Disease classification using multi-view longitudinal data with Deep IDA

Abstract

Crohn's disease and Ulcerative Colitis are common Inflammatory Bowel Diseases (IBD). In this work, we use the metabolomics, meta-transcriptomics, host-transcriptomics and clinical data of n=90 subjects (obtained from the the Inflammatory Bowel Disease Multi-omics Database - IBDMDB) to classify them into "disease" and "healthy" groups. The goal of this work is to integrate longitudinal and cross-sectional data to classify subjects into the two groups, and to determine molecular profiles and signatures separating the disease groups.
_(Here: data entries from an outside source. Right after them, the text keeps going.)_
(** [SharedMemory.cleanup(self)] *)
Definition cleanup : M state unit :=
  self ← get_self;
  if truthy (memory self) then
    try_finally
      (try_except
         (result ← libc (Kernel.shmdt (addr <$> memory self));
          (if bool_decide (result = -1) then
             errno ← libc Kernel.get_errno;
             libc (Kernel.print (PrintInt "shmdt failed with errno " errno))
           else mret tt) ≫= λ _,
          result ← match shmid self with
                   | Some id => libc (Kernel.shmctl_rmid id)
                   | None => raise (Exn TypeError "wrong type")
                   end;
          (if bool_decide (result = -1) then
             errno ← libc Kernel.get_errno;
             libc (Kernel.print (PrintInt "shmctl failed with errno " errno))
           else mret tt) ≫= λ _,
          libc (Kernel.print (Print "Successfully cleaned up shared memory")))
         (fun e => libc (Kernel.print (PrintExn "Cleanup error: " e))))
      (set_self (Self (key self) (size self) None None))
  else mret tt.

(** Running [write] or [read] on the segment behind a ctypes array: the
    array covers the first [len] bytes of what is attached at [addr]. *)
Definition on_memory {A} (arr : c_array) (m : M buffer A) : M Kernel.world A :=
  fun w =>
    match Kernel.mapped (addr arr) w with
    | Some (id, d) =>
      let n := Z.to_nat (len arr) in
      match m (Buffer (take n (Kernel.shm_bytes d)) (Kernel.stdout (Kernel.proc w))) with
      | (r, b) =>
        (r, Kernel.store id d (mem b ++ drop n (Kernel.shm_bytes d))
              (Kernel.World (Kernel.kern w)
                            (Kernel.set_stdout (stdout b) (Kernel.proc w))))
      end
    | None => (Raise (Exn SegmentationFault "bad address"), w)
    end.

End SysV.

(** ** [py_ipc.py]: the same channel over the [sysv_ipc] module *)

Module PyIpc.

(** *** [sysv_ipc.SharedMemory.read] and [.write] on an attached segment

    After the module's documentation: a read never goes past the end of
    the segment and a byte count of zero means "to the end"; a write past
    the end is refused.  The state is the segment's memory. *)

Definition seg_read (byte_count offset : Z) : M (list byte) (list byte) :=
  fun seg =>
    let size := Z.of_nat (length seg) in
    if bool_decide (offset < 0 \/ offset >= size) then
      (Raise (Exn ValueError "The offset must be less than the segment size"), seg)
    else if bool_decide (byte_count < 0) then
      (Raise (Exn ValueError "The byte_count cannot be negative"), seg)
    else
      let n := if bool_decide (byte_count = 0 \/ byte_count > size - offset)
               then size - offset else byte_count in
      (Ok (take (Z.to_nat n) (drop (Z.to_nat offset) seg)), seg).

Definition seg_write (s : list byte) (offset : Z) : M (list byte) unit :=
  fun seg =>
    let size := Z.of_nat (length seg) in
    if bool_decide (offset < 0) then
      (Raise (Exn ValueError "The offset cannot be negative"), seg)
    else if bool_decide (Z.of_nat (length s) > size - offset) then
      (Raise (Exn ValueError "Attempt to write past end of memory segment"), seg)
    else
      (Ok tt, take (Z.to_nat offset) seg ++ s
                ++ drop (Z.to_nat offset + length s) seg).

Section codec.
Context `{Runtime}.

(** [SharedMemory.write(self, data)], [self.memory] being attached. *)
Definition write (data : value) : M (list byte) unit :=
  json_str ← lift_result (json_dumps data);
  let json_bytes := str_encode json_str in
  length_bytes ← lift_result (pack_i byteorder (Z.of_nat (length json_bytes)));
  seg_write length_bytes 0 ≫= λ _,
  seg_write json_bytes 4.
(** * A URL shortener: Store, look-aside Cache, Shortener and Resolver

    Shallow embedding of [app/main.py]: the SQL table [url] behind the
    SQLModel session, the asyncio Redis client used as a look-aside cache,
    the random code generator, and the three request handlers
    [create_short_url], [get_url_stats] and [redirect_to_target_url]. *)

From Stdlib Require Import ZArith List String Ascii Bool Lia.
From stdpp Require Import gmap strings list fin_maps.
Import ListNotations.

Local Open Scope Z_scope.
Local Open Scope string_scope.

(** ** Python values *)

(** Truth value of an [Optional[str]]: [None] and the empty string are
    falsy, every other string is truthy. *)
Definition truthy (s : option string) : bool :=
  match s with
  | Some v => negb (String.eqb v "")
  | None => false
  end.

(** ** Data models (SQLModel classes) *)

Module URLCreate.
(** [class URLCreate(URLBase)]: the body of POST /shorten. *)
Record t := mk {
  target_url : string;
  short_code : option string
}.
End URLCreate.

Module URL.
(** [class URL(URLBase, table=True)]: one row of the table. *)
Record t := mk {
  id : option Z;
  target_url : string;
  short_code : string;
  is_active : bool;
  clicks : Z
}.

(** [URL(target_url=..., short_code=...)]: the other fields take their
    declared defaults. *)
Definition new (target_url short_code : string) : t :=
  {| id := None; target_url := target_url; short_code := short_code;
     is_active := true; clicks := 0 |}.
The main contributions of this work are as follows: (i) Since the metabolomics and host-transcriptomics data is a multi-variate time-series, we use two methods based on Euler Characteristic and Functional Principle Component Analysis to condense these time-series data into one-dimensional vectors while preserving the important characteristics of the time-series; (ii) Since both the transcriptomics datasets have several thousand variables, we utilize pre-filtering methods and linear mixed models to get rid of the insignificant features; (iii) For classification, we use the DeepIDA network that uses deep neural network followed by Integrative Discriminant Analysis to effectively combine the data from different sources; and compare the performance of DeepIDA with traditional classification approaches like SVM; (iv) We use bootstraping strategy along with DeepIDA to extract the top variables of each view which contributed the most in the classification performance. Through this work, we identified signatures and profiles discriminating between healthy and diseased subjects and can shed light into the etiology of IBD.